Toronto: Kevin Vicuna, SS (No. 23 on Blue Jays' Top 30)
Vicuna has blossomed into one of the finest defenders in Toronto's system since signing for $350,000 out of Venezuela at the outset of the 2014-15 international period. That defensive ability enabled him to handle shortstop duties at age 19 for Class A Advanced Dunedin early in the season, from April 23 to June 1, after an injury created an opportunity for him. Vicuna otherwise spent his season showcasing his defense and hitting ability in the Class A Short Season Northwest League before advancing to Class A Lansing in mid-August.

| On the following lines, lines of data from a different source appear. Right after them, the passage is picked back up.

Lemma group_of_ext (gs gs' : list miku_group) l : g_group_id <$> gs = g_group_id <$> gs' -> group_of gs l = group_of gs' l.
Proof. intros E. unfold group_of. apply list_fmap_ext. intros i m _. by apply ref_gi_ext. Qed.

(** The indexes depend on the identifiers only. *)
Lemma indexed_upto_ext n svc svc' :
  indexed_upto n svc -> g_group_id <$> groups svc' = g_group_id <$> groups svc ->
  member_key <$> members svc' = member_key <$> members svc ->
  group_hash svc' = group_hash svc -> member_hash svc' = member_hash svc ->
  member_head svc' = member_head svc -> member_next svc' = member_next svc -> indexed_upto n svc'.
Proof.
  intros [K P C] Ei Em E1 E2 E3 E4.
  assert (length (groups svc') = length (groups svc)) as El.
  { rewrite <- (length_fmap g_group_id (groups svc')), Ei. apply length_fmap. }
  assert (length (members svc') = length (members svc)) as Elm.
  { rewrite <- (length_fmap member_key (members svc')), Em. apply length_fmap. }
  assert (member_key <$> take n (members svc') = member_key <$> take n (members svc)) as Et
    by by rewrite !fmap_take, Em.
  split; rewrite ?E1, ?E2, ?E3, ?E4.
  - destruct K as [K1 K2 K3]. split; rewrite ?Ei, ?El; done.
  - destruct P as [P1 P2 P3]. split; rewrite ?Et; [done|done|]. rewrite length_take in *. lia.
  - rewrite El, (group_of_ext _ (groups svc)) by done.
    assert (forall l, group_of (groups svc) l = (fun k => ref_gi (groups svc) k.1) <$> (member_key <$> l)) as H
      by (intros l; by rewrite <- list_fmap_compose).
    rewrite H, Et, <- H. done.
Qed.

Lemma upd_count_core gs gi f : (forall g, core (f g) = core g) -> 0 <= gi -> core <$> upd_at f gi gs = core <$> gs.
Proof. intros H Hi. apply fmap_upd_at; [|done]. intros g _. apply H. Qed.

Lemma count_snoc gid l m :
  Z.of_nat (length (filter (in_group gid) (l ++ [m])%list)) =
  Z.of_nat (length (filter (in_group gid) l)) + (if decide (m_group_id m = gid) then 1 else 0).
Proof.
  rewrite list.filter_app, length_app. case_decide as E.
  - rewrite filter_cons_True by done. cbn. lia.
  - rewrite filter_cons_False by done. cbn. lia.
Qed.

(** An update of the counter of the group that gained (or lost) a member
    keeps the counters exact. *)
Lemma counts_upd svc gi g0 l d :
  counts_exact svc -> NoDup (g_group_id <$> groups svc) -> at_ (groups svc) gi = Some g0 ->
  (forall gid, Z.of_nat (length (filter (in_group gid) l)) =
     Z.of_nat (length (filter (in_group gid) (members svc))) + (if decide (g_group_id g0 = gid) then d else 0)) ->
  forall g, g ∈ upd_at (fun g => with_count (g_member_count g + d) g) gi (groups svc) ->
    g_member_count g = Z.of_nat (length (filter (in_group (g_group_id g)) l)).
Proof.
  intros C Hnd Hg Hl g Hin. apply list_elem_of_lookup in Hin as [j Hj]. rewrite <- at_of_nat in Hj.
  destruct (decide (Z.of_nat j = gi)) as [<-|Hne].
  - rewrite (at_upd_eq _ _ _ g0 Hg) in Hj. simplify_eq. cbn. rewrite Hl, decide_True by done.
    rewrite (C g0); [done|]. apply at_Some in Hg as [_ Hg]. by eapply list_elem_of_lookup_2.
  - rewrite at_upd_ne in Hj by (first [congruence|apply at_lt in Hg; lia]). rewrite Hl, decide_False.
    + rewrite (C g); [lia|]. apply at_Some in Hj as [_ Hj]. by eapply list_elem_of_lookup_2.
    + intros E. apply Hne. apply at_Some in Hj as [? Hj], Hg as [? Hg].
      assert (Z.to_nat (Z.of_nat j) = Z.to_nat gi); [|lia].
      apply (NoDup_lookup (g_group_id <$> groups svc) _ _ (g_group_id g) Hnd); rewrite list_lookup_fmap;
        [by rewrite Hj|rewrite Hg; cbn; congruence].
Qed.

Lemma group_ok_members svc : group_ok svc ->
  ktable (sz:=MK_MEMBER_HASH) member_key key_slot MK_MAX_MEMBERS (member_hash svc) (members svc).
Proof. intros [[_ P _] _]. by rewrite firstn_all in P. Qed.

Lemma group_ok_groups svc : group_ok svc ->
  ktable (sz:=MK_GROUP_HASH) g_group_id group_hash_slot MK_MAX_GROUPS (group_hash svc) (groups svc).
Proof. by intros [[K _ _] _]. Qed.

(** Appending a member: the array, the index and the chain. *)
Lemma add_index_ok svc m :
  group_ok svc -> member_key m ∉ member_key <$> members svc -> Z.of_nat (length (members svc)) < MK_MAX_MEMBERS ->
  let mi := Z.of_nat (length (members svc)) in
  let svc2 := member_hash_insert (set_members svc (members svc ++ [m])%list) mi in
  let gi := ref_gi (groups svc) (m_group_id m) in
  let svc3 := match gi with Some gi => push_chain svc2 gi mi | None => end_chain svc2 mi end in
  groups svc3 = groups svc /\ members svc3 = (members svc ++ [m])%list /\ group_hash svc2 = group_hash svc /\
  indexed_upto (length (members svc3)) svc3.
Proof.
  intros G Hn Hlt. cbn zeta. destruct G as [[K P C] _]. rewrite firstn_all in P, C.
  set (svc1 := set_members svc (members svc ++ [m])%list). set (n := length (members svc)) in *.
  assert (members svc1 !! n = Some m) as Hm by (by apply list_lookup_middle).
  assert (indexed_upto n svc1) as U.
  { split; [done|..]; cbn -[take]; unfold n; rewrite take_app_length; done. }
  destruct (member_insert_ok n svc1 m Hm) as [E P']; [|done..|].
  { cbn. rewrite fmap_app. apply NoDup_snoc; [apply P|done]. }
  rewrite E. destruct (group_of_snoc (groups svc) (members svc1) n m Hm) as [Eo Lo].
  assert (length (members svc1) = S n) as El by (cbn; rewrite length_app; cbn; unfold n; lia).
  assert (group_of (groups svc) (take n (members svc1)) = group_of (groups svc) (members svc)) as Ep.
  { cbn -[take]. unfold n. by rewrite take_app_length. }
  unfold MK_MAX_MEMBERS in Hlt. rewrite Ep in Eo, Lo.
  destruct (ref_gi (groups svc) (m_group_id m)) as [gi|] eqn:Eg; split_and!; try done.
  - change (indexed_upto (length (members svc1)) (push_chain (GroupService (groups svc1) (members svc1) (group_hash svc1)
      (scan_insert MK_MEMBER_HASH (member_hash svc1) (key_slot (member_key m)) (Z.of_nat n)) (member_head svc1)
      (member_next svc1)) gi (Z.of_nat n))). rewrite El.
    split; [done|unfold push_chain; cbn [member_hash members]; exact P'|].
    unfold push_chain. cbn [member_hash members member_head member_next groups]. rewrite i16_small by lia.
    change (groups svc1) with (groups svc). rewrite Eo.
    pose proof (heads_push _ _ _ _ gi C (ref_gi_bound _ _ _ Eg)) as H2. rewrite Lo in H2. exact H2.
  - change (indexed_upto (length (members svc1)) (end_chain (GroupService (groups svc1) (members svc1) (group_hash svc1)
      (scan_insert MK_MEMBER_HASH (member_hash svc1) (key_slot (member_key m)) (Z.of_nat n)) (member_head svc1)
      (member_next svc1)) (Z.of_nat n))). rewrite El.
    split; [done|unfold end_chain; cbn [member_hash members]; exact P'|].
    unfold end_chain. cbn [member_hash members member_head member_next groups].
    change (groups svc1) with (groups svc). rewrite Eo.
    pose proof (heads_skip _ _ _ _ (-1) C) as H2. rewrite Lo in H2. exact H2.
Qed.

Lemma role_map_snoc svc svc' m :
  group_ok svc -> member_key m ∉ member_key <$> members svc -> members svc' = (members svc ++ [m])%list ->
  role_map svc' = <[member_key m := m_role_level m]> (role_map svc).
Proof. intros G Hn E. unfold role_map. rewrite E. by apply kmap_snoc. Qed.

(** [group_add_member_nolock]: nothing happens to a member, a new one is
    recorded with its role, unless the table is full. *)
Lemma add_member_ok svc now g u role :
  group_ok svc -> fits 63 g -> fits 63 u ->
  let '(rc, svc') := group_add_member_nolock svc now (Some g) (Some u) role in
  group_ok svc' /\ core <$> groups svc' = core <$> groups svc /\
  (rc = -1 /\ svc' = svc /\ MK_MAX_MEMBERS <= Z.of_nat (length (members svc)) \/
   rc = 0 /\ role_map svc' = match role_map svc !! (g, u) with
                             | Some _ => role_map svc | None => <[(g, u) := role]> (role_map svc) end).
Proof.
  intros G Hg Hu. unfold group_add_member_nolock. rewrite (strn_short 63 g), (strn_short 63 u) by done.
  destruct (Z.leb_spec MK_MAX_MEMBERS (Z.of_nat (length (members svc)))) as [|Hlt]; [split_and!; auto|].
  destruct (member_find_ok svc g u (go_index _ G)) as [(m & Hm & _ & M)|(-> & M & Hn)]; rewrite M.
  { destruct (Z.leb_spec 0 (member_index_find svc g u)); [split_and!; auto|apply at_lt in Hm; lia]. }
  cbn [Z.leb Z.compare]. rewrite (group_index_ok svc _ g (go_index _ G)).
  set (m := Member g u role 0 "" now ""). set (mi := Z.of_nat (length (members svc))).
  pose proof (add_index_ok svc m G Hn Hlt) as A. cbn zeta in A. fold mi in A. cbn [m_group_id m] in A.
  set (svc2 := member_hash_insert _ mi) in *.
  destruct (ref_gi (groups svc) g) as [gi|] eqn:Eg; cbn [default from_option id].
  - pose proof (ref_gi_bound _ _ _ Eg) as Hb. destruct (Z.leb_spec 0 gi); [|lia].
    destruct A as (A1 & A2 & _ & A4). set (svc3 := push_chain svc2 gi mi) in *.
    set (f := fun g0 => with_count (g_member_count g0 + 1) g0).
    assert (core <$> groups (upd_group svc3 gi f) = core <$> groups svc) as Ec.
    { change (core <$> upd_at f gi (groups svc3) = core <$> groups svc). rewrite A1.
      apply upd_count_core; [done|lia]. }
    split_and!; [|done|right; split; [done|exact (role_map_snoc svc _ m G Hn A2)]].
    split.
    + eapply indexed_upto_ext; [exact A4|apply core_id; by rewrite Ec, A1|done..].
    + apply ref_gi_Some in Eg as (g0 & Hg0 & Hid). intros g1. cbn [groups upd_group]. rewrite A1.
      change (members (upd_group svc3 gi f)) with (members svc3). rewrite A2. revert g1.
      eapply counts_upd; [apply G|apply (group_ok_groups _ G)|exact Hg0|].
      intros gid. rewrite count_snoc. cbn. by rewrite Hid.
  - destruct A as (A1 & A2 & _ & A4). cbn [Z.leb Z.compare].
    split_and!; [|by rewrite A1|right; split; [done|exact (role_map_snoc svc _ m G Hn A2)]].
    split; [exact A4|]. intros g1. rewrite A1, A2. intros Hin. rewrite count_snoc, decide_False; [|cbn].
    + rewrite (go_counts _ G g1 Hin). lia.
    + apply ref_gi_None in Eg. intros ->. apply Eg. by apply list_elem_of_fmap_2.
Qed.

(** Swap-remove drops exactly the member at the index. *)
Lemma swap_remove_ok l1 m l2 :
  swap_remove (l1 ++ m :: l2)%list (Z.of_nat (length l1)) ≡ₚ (l1 ++ l2)%list.
Proof.
  unfold swap_remove. rewrite length_app. cbn [length].
  replace (Z.of_nat (length l1 + S (length l2)) - 1) with (Z.of_nat (length l1 + length l2)) by lia.
  replace (length l1 + S (length l2) - 1)%nat with (length l1 + length l2)%nat by lia. rewrite at_of_nat.
  destruct l2 as [|z l2 _] using rev_ind.
  - cbn [length]. rewrite Nat.add_0_r, list_lookup_middle by done. by rewrite upd_at_app, take_app_length, app_nil_r.
  - rewrite length_app. cbn [length]. rewrite app_comm_cons, app_assoc.
    rewrite list_lookup_middle by (rewrite length_app; cbn; lia).
    rewrite <- app_assoc, <- app_comm_cons, upd_at_app.
    replace (length l1 + (length l2 + 1))%nat with (length (l1 ++ z :: l2)) by (rewrite length_app; cbn; lia).
    replace (l1 ++ z :: l2 ++ [z])%list with ((l1 ++ z :: l2) ++ [z])%list by by rewrite <- app_assoc.
    rewrite take_app_length. apply Permutation_app_head. apply Permutation_cons_append.
Qed.

Lemma kmap_perm l l' : NoDup (member_key <$> l) -> l ≡ₚ l' ->
  kmap member_key m_role_level l = kmap member_key m_role_level l'.
Proof.
  intros Hnd Hp. unfold kmap. apply list_to_map_proper.
  - by rewrite <- list_fmap_compose.
  - by apply fmap_Permutation.
Qed.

The lithe-framed Vincuna has ultra-athletic actions, with quick, twitchy hands that help him absorb anything hit his way and execute a fast release that in turn helps his average arm strength to play up. And while he generates well-below-average power with his right-handed swing, Vicuna does have good bat-to-ball skills and a sound approach.
"We had an opportunity in High-A last year and identified him as someone with the defensive ability and acumen we thought he'd be able to handle that challenge up there -- he held his own up there," Blue Jays farm director Gil Kim said. "He's probably one of the top defenders we have at shortstop - that's sometimes a challenging skillset to develop in an organization. He's committed himself to his physical development and improving his overall body strength, and we're excited about what he might do this year."